In literary history books, The Vicar of Wakefield is often described as a sentimental novel, which displays the belief in the innate goodness of human beings. But it can also be read as a satire on the sentimental novel and its values, as the vicar's values are apparently not compatible with the real "sinful" world. It is only with Sir William Thornhill's help that he can get out of his calamities. Moreover, an analogy can be drawn between Mr. Primrose's suffering and the Book of Job. This is particularly relevant to the question of why evil exists.
The novel is mentioned in "The Romance of Certain Old Clothes" by Henry James, George Eliot's Middlemarch, Stendhal's The Life of Henry Brulard, Arthur Schopenhauer's "The Art of Being Right", Jane Austen's Emma, Charles Dickens' A Tale of Two Cities and David Copperfield, Mary Shelley's Frankenstein, Sarah Grand's The Heavenly Twins, Charlotte Bronte's The Professor and Villette, Louisa May Alcott's Little Women and in Johann Wolfgang von Goethe's The Sorrows of Young Werther, as well as his Dichtung und Wahrheit. Goethe wrote:
"Now Herder came, and together with his great knowledge brought many other aids and the later publications besides. Among these he announced to us the Vicar of Wakefield as an excellent work, with a German translation of which he would make us acquainted by reading it aloud to us himself. ... A Protestant country clergyman is, perhaps the most beatific subject for a modern idyl; he appears, like Melchizedek, as priest and king in one person." The Autobiography of Johann Goethe, p. 368 ff.
A play The Vicar of Wakefield: A drama in 3 parts (1850) by Joseph Stirling Coyne. Silent film adaptations of the novel were produced in 1910, in 1913, and in 1916.
In 1959 an Italian television series The Vicar of Wakefield was broadcast.
Composer Liza Lehmann composed a 1906 comic light opera The Vicar of Wakefield to a libretto by Laurence Housman. (wikipedia.org)
About the author:
Oliver Goldsmith (10 November 1728 - 4 April 1774) was a well-known Anglo-Irish novelist, playwright, dramatist and poet, noted for his novel The Vicar of Wakefield (1766), his pastoral poem The Deserted Village (1770), and his plays The Good-Natur'd Man (1768) and She Stoops to Conquer (1771, first performed in 1773). He is thought by some to have written the classic children's tale The History of Little Goody Two-Shoes (1765).

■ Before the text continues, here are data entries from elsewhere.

(** The match of the link pattern on a well-formed link. *)
Lemma match_link b label url post :
  93 ∉ label -> label <> [] -> 41 ∉ url -> url <> [] ->
  match_at link_re b ((91 :: label ++ 93 :: 40 :: url ++ [41]) ++ post)
  = Some (MState (rev (91 :: label ++ 93 :: 40 :: url ++ [41]) ++ b) post
            [(2%nat, url); (1%nat, label)]).
Proof.
  intros Hl Hlne Hu Hune. unfold match_at, link_re.
  replace ((91 :: label ++ 93 :: 40 :: url ++ [41]) ++ post)
    with (91 :: label ++ 93 :: 40 :: url ++ 41 :: post)
    by (simpl; rewrite <- !app_assoc; simpl; by rewrite <- !app_assoc).
  rewrite exec_chr_seq, exec_grp_plus. cbv beta iota. cbn [before after].
  destruct (greedy_until 1 (none_of [93])
              (MState (91 :: b) (label ++ 93 :: 40 :: url ++ 41 :: post) [])
              (91 :: b) label 93 (40 :: url ++ 41 :: post)
              (none_of_self 93) Hlne (none_of_run label 93 Hl))
    as [others E]; unfold str, char in *; rewrite E; clear E.
  cbn [flat_map]. unfold grp_state at 1. cbn [fst snd before groups].
  rewrite span_app, !exec_chr_seq, exec_grp_plus. cbv beta iota. cbn [before after].
  destruct (greedy_until 2 (none_of [41])
              (MState (40 :: 93 :: rev label ++ 91 :: b) (url ++ 41 :: post)
                 [(1%nat, label)])
              (40 :: 93 :: rev label ++ 91 :: b) url 41 post
              (none_of_self 41) Hune (none_of_run url 41 Hu))
    as [others' E]; unfold str, char in *; rewrite E; clear E.
  cbn [flat_map]. unfold grp_state at 1. cbn [fst snd before groups].
  rewrite span_app, exec_chr_last. cbn [app head].
  do 2 f_equal. simpl.
  rewrite !rev_app_distr. simpl. rewrite !rev_app_distr. simpl.
  by rewrite <- !app_assoc.
Qed.

(** The match of the emphasis pattern on a span without an asterisk that
    has no asterisk next to it. *)
Lemma match_em b X post :
  head b <> Some 42 -> head post <> Some 42 ->
  42 ∉ X -> X <> [] -> newline ∉ X ->
  match_at em_re b ((42 :: X ++ [42]) ++ post)
  = Some (MState (rev (42 :: X ++ [42]) ++ b) post [(1%nat, X)]).
Proof.
  intros Hb Hpost Hc Hne Hnl. unfold match_at, em_re.
  change ((42 :: X ++ [42]) ++ post) with (42 :: (X ++ [42]) ++ post).
  rewrite <- app_assoc. change ([42] ++ post) with (42 :: post).
  rewrite exec_not_behind_seq by done.
  rewrite exec_chr_seq, exec_not_ahead_seq.
  2: { destruct X as [|x X]; [done|]. simpl.
       apply not_elem_of_cons in Hc as [Hx _]. congruence. }
  rewrite exec_grp_plus. cbn [before after].
  rewrite (lazy_until 1 dot _ 42) by (done || by apply dot_run).
  unfold grp_state at 1. cbn [fst snd before groups].
  rewrite span_app, exec_not_behind_seq by (by apply head_rev_app).
  rewrite exec_chr_seq, exec_not_ahead_last by done. cbn [app head].
  do 2 f_equal. simpl. rewrite rev_app_distr. simpl. by rewrite <- !app_assoc.
Qed.

Lemma strong_no_match_single b a :
  head a <> Some 42 -> match_at strong_re b (42 :: a) = None.
Proof.
  intros H. unfold match_at, strong_re. rewrite exec_chr_seq.
  by rewrite (exec_opener _ 42).
Qed.
(** * Job synchronisation in the project front end

    A shallow embedding of the client-side job synchronisation code:

    - [ProjectDetail] (pages/ProjectDetail): the WebSocket message handler
      and its [status_update] merge, the keep-alive ping, [loadProject],
      [handleRunProject] and the [canRun] gate;
    - [ProjectProvider] (context/ProjectContext): [fetchProjects],
      [getProject], [runProject];
    - [Dashboard] (pages/Dashboard): the ten second refresh interval.

    JavaScript numbers are IEEE 754 binary64 values, so they are embedded as
    primitive floats; decoded frames are values of [JsValue]. *)

From Stdlib Require Import Floats String Ascii List Bool Arith ZArith Lia.
Import ListNotations.
Open Scope string_scope.
Set Warnings "-register-all".

(** ** JavaScript values and the operators the handlers use *)

Module Js.

(** Values [JSON.parse] can return, plus [undefined], which a property read
    yields for a missing member. An object is its list of own properties. *)
Inductive JsValue : Type :=
| JUndefined
| JNull
| JBool (b : bool)
| JNum (f : float)
| JStr (s : string)
| JArr (items : list JsValue)
| JObj (fields : list (string * JsValue)).

Inductive JsError : Type :=
| SyntaxError
| TypeError.

(** Outcome of evaluating an expression: a value or a thrown exception. *)
Inductive Completion (A : Type) : Type :=
| Normal (a : A)
| Throw (e : JsError).
Arguments Normal {A} a.
Arguments Throw {A} e.
(** The message of a type issue: [required_error] when the datum is
    [undefined], [invalid_type_error] otherwise. *)
Definition type_issue_message (params : RawCreateParams) (data : value)
  : option string :=
  match data with
  | VUndefined => required_error params
  | _ => invalid_type_error params
  end.

Definition type_issue (params : RawCreateParams) (path : string) (data : value)
  : ZodIssue :=
  mkIssue invalid_type path (type_issue_message params data).

Inductive ParseReturn (A : Type) : Type :=
| OK (value : A)
| INVALID (issues : list ZodIssue).

Arguments OK {A} value.
Arguments INVALID {A} issues.

Definition issues_of {A : Type} (r : ParseReturn A) : list ZodIssue :=
  match r with
  | OK _ => []
  | INVALID issues => issues
  end.

(** [z.enum(values, params)] *)
Record ZodEnum : Type := mkEnum {
  enum_values : list string;
  enum_params : RawCreateParams
}.

Definition ZodEnum_parse (schema : ZodEnum) (path : string) (data : value)
  : ParseReturn string :=
  match data with
  | VString s =>
      if existsb (String.eqb s) (enum_values schema) then OK s
      else INVALID [mkIssue invalid_enum_value path None]
  | _ => INVALID [type_issue (enum_params schema) path data]
  end.

(** [z.number(params).min(v, msg).max(v, msg)]: both bounds are inclusive. *)
Inductive ZodNumberCheck : Type :=
| check_min (bound : float) (message : string)
| check_max (bound : float) (message : string).

Record ZodNumber : Type := mkNumber {
  number_params : RawCreateParams;
  number_checks : list ZodNumberCheck
}.

Definition run_check (path : string) (x : float) (c : ZodNumberCheck)
  : list ZodIssue :=
  match c with
  | check_min bound message =>
      if (x <? bound)%float then [mkIssue too_small path (Some message)] else []
  | check_max bound message =>
      if (bound <? x)%float then [mkIssue too_big path (Some message)] else []
  end.

(** Every check runs; the datum is valid when none of them raised an
    issue. *)
Definition ZodNumber_parse (schema : ZodNumber) (path : string) (data : value)
  : ParseReturn float :=
  match data with
  | VNumber x =>
      match getParsedType data with
      | zpt_number =>
          match flat_map (run_check path x) (number_checks schema) with
          | [] => OK x
          | issues => INVALID issues
          end
      | _ => INVALID [type_issue (number_params schema) path data]
      end
  | _ => INVALID [type_issue (number_params schema) path data]
  end.

(** [z.string(params)] *)
Record ZodString : Type := mkString {
  string_params : RawCreateParams
}.

Definition ZodString_parse (schema : ZodString) (path : string) (data : value)
  : ParseReturn string :=
  match data with
  | VString s => OK s
  | _ => INVALID [type_issue (string_params schema) path data]
  end.

End Zod.

(** ** [client/src/lib/calorie-calculator.ts] *)

Module CalorieCalculator.
Import JS.

Definition calculateBMR (gender : string) (weight height age : float) : float :=
  let bmr :=
    if String.eqb gender "male"
    then ((10 * weight) + (6.25 * height) - (5 * age) + 5)%float
    else ((10 * weight) + (6.25 * height) - (5 * age) - 161)%float in
  Math_round bmr.

Definition calculateDailyCalories (bmr activityMultiplier : float) : float :=
  Math_round (bmr * activityMultiplier)%float.

Definition descriptions : object_literal :=
  [ ("1.2", VString "Sedentary lifestyle");
    ("1.375", VString "Lightly active");
    ("1.55", VString "Moderately active");
    ("1.725", VString "Very active");
    ("1.9", VString "Super active") ].

Definition getActivityDescription (activityLevel : string) : value :=
  logical_or (Get descriptions activityLevel) (VString "Unknown activity level").

(** Neither function contains a [throw], and the arithmetic operators and
    [Math.round] never throw on numbers: every call completes normally. *)
Definition call_calculateBMR (gender : string) (weight height age : float)
  : completion float :=
  Return (calculateBMR gender weight height age).

Definition call_calculateDailyCalories (bmr activityMultiplier : float)
  : completion float :=
  Return (calculateDailyCalories bmr activityMultiplier).

Definition call_getActivityDescription (activityLevel : string)
  : completion value :=
  Return (getActivityDescription activityLevel).

(** The five multipliers the form offers, and the keys of [descriptions]. *)
Definition activity_multipliers : list float :=
  [1.2; 1.375; 1.55; 1.725; 1.9]%float.

Definition activity_keys : list string := map fst descriptions.

End CalorieCalculator.

(** ** [client/src/pages/home.tsx]: the schema, the submit handler and the
    page state *)

Module Home.
Import JS Zod CalorieCalculator.

(** [z.object] over the five fields of the form. *)
Record CalorieFormShape : Type := mkShape {
  shape_gender : ZodEnum;
  shape_age : ZodNumber;
  shape_weight : ZodNumber;
  shape_height : ZodNumber;
  shape_activityLevel : ZodString
}.

Definition calorieFormSchema : CalorieFormShape := {|
  shape_gender :=
    mkEnum ["male"; "female"]
           (mkParams (Some "Please select your gender") None);
  shape_age :=
    mkNumber (mkParams (Some "Age is required") (Some "Age must be a number"))
             [ check_min 16 "Age must be at least 16";
               check_max 100 "Age must be at most 100" ];
  shape_weight :=
    mkNumber (mkParams (Some "Weight is required")
                       (Some "Weight must be a number"))
             [ check_min 30 "Weight must be at least 30 kg";
               check_max 300 "Weight must be at most 300 kg" ];
  shape_height :=
    mkNumber (mkParams (Some "Height is required")
                       (Some "Height must be a number"))
             [ check_min 120 "Height must be at least 120 cm";
               check_max 250 "Height must be at most 250 cm" ];
  shape_activityLevel :=
    mkString (mkParams (Some "Please select your activity level") None)
|}.

(** The values the form holds before validation; an absent field is
    [VUndefined]. *)
Record RawFormData : Type := mkRaw {
  raw_gender : value;
  raw_age : value;
  raw_weight : value;
  raw_height : value;
  raw_activityLevel : value
}.

(** [CalorieFormData], the type the schema infers. *)
Record CalorieFormData : Type := mkData {
  gender : string;
  age : float;
  weight : float;
  height : float;
  activityLevel : string
}.

Inductive SafeParseReturnType : Type :=
| ParseSuccess (data : CalorieFormData)
| ParseError (issues : list ZodIssue).

(** Every field is parsed, in the order of the shape; the issues of all of
    them are gathered. *)
Definition safeParse (schema : CalorieFormShape) (raw : RawFormData)
  : SafeParseReturnType :=
  let g := ZodEnum_parse (shape_gender schema) "gender" (raw_gender raw) in
  let a := ZodNumber_parse (shape_age schema) "age" (raw_age raw) in
  let w := ZodNumber_parse (shape_weight schema) "weight" (raw_weight raw) in
  let h := ZodNumber_parse (shape_height schema) "height" (raw_height raw) in
  let l := ZodString_parse (shape_activityLevel schema) "activityLevel"
                           (raw_activityLevel raw) in
  match g, a, w, h, l with
  | OK g', OK a', OK w', OK h', OK l' => ParseSuccess (mkData g' a' w' h' l')
  | _, _, _, _, _ =>
      ParseError (issues_of g ++ issues_of a ++ issues_of w ++ issues_of h
                  ++ issues_of l)
  end.

(** The issues validation reports for a raw form; none when it is valid. *)
Definition validate (raw : RawFormData) : list ZodIssue :=
  match safeParse calorieFormSchema raw with
  | ParseSuccess _ => []
  | ParseError issues => issues
  end.

Record CalculationResult : Type := mkResult {
  bmr : float;
  dailyCalories : float;
  activityMultiplier : float;
  activityDescription : value;
  formula : string
}.

(** The callback [onSubmit] hands to [setTimeout]: scroll the results
    section into view. *)
Inductive timer_callback : Type :=
| scrollResultsIntoView.

(** The state of the page: the two [useState] cells, the values of the form
    and the timers waiting to fire (callback and delay in ms). *)
Record HomeState : Type := mkState {
  showResults : bool;
  calculationResult : option CalculationResult;
  formValues : RawFormData;
  timers : list (timer_callback * Z)
}.

(** The values of the form once it is mounted: [defaultValues] gives the
    gender; the three inputs registered with [valueAsNumber] are empty,
    which reads as NaN; no activity level is chosen. *)
Definition defaultValues : RawFormData :=
  mkRaw (VString "male") (VNumber nan) (VNumber nan) (VNumber nan) VUndefined.

Definition initialState : HomeState :=
  mkState false None defaultValues [].

Section Page.

(** The host's [parseFloat]; the handler only relies on it being a
    function of its argument. *)
Variable parseFloat : string -> float.

Definition onSubmit (data : CalorieFormData) (st : HomeState) : HomeState :=
  let bmr := calculateBMR (gender data) (weight data) (height data) (age data) in
  let activityMultiplier := parseFloat (activityLevel data) in
  let dailyCalories := calculateDailyCalories bmr activityMultiplier in
  let activityDescription := getActivityDescription (activityLevel data) in
  let formula :=
    if String.eqb (gender data) "male"
    then "BMR = (10 × weight) + (6.25 × height) - (5 × age) + 5"
    else "BMR = (10 × weight) + (6.25 × height) - (5 × age) - 161" in
  {| showResults := true;
     calculationResult :=
       Some (mkResult bmr dailyCalories activityMultiplier
                      activityDescription formula);
     formValues := formValues st;
     timers := timers st ++ [(scrollResultsIntoView, 100%Z)] |}.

... Among his papers was found the prospectus of an encyclopedia, to be called the Universal dictionary of the arts and sciences. He wished this to be the British equivalent of the Encyclopedie and it was to include comprehensive articles by Samuel Johnson, Edmund Burke, Adam Smith, Edward Gibbon, Sir Joshua Reynolds, Sir William Jones, Fox and Dr. Burney. The project, however, was not realised due to Goldsmith's death.
... His life was dramatised in the 1940 Australian radio play A Citizen of the World.
Two characters in the 1951 comedy The Lavender Hill Mob quote the same line from Goldsmith's poem "The Traveller" - a subtle joke, because the film's plot involves the recasting of stolen gold.
During the opening credits of the SKY One adaptation of Sir Terry Pratchett's Christmas-like story "The Hogfather", a portrait of Goldsmith is shown as part of a hall of memorials to those "inhumed" by the "Ankh-Morpork Assassins' Guild".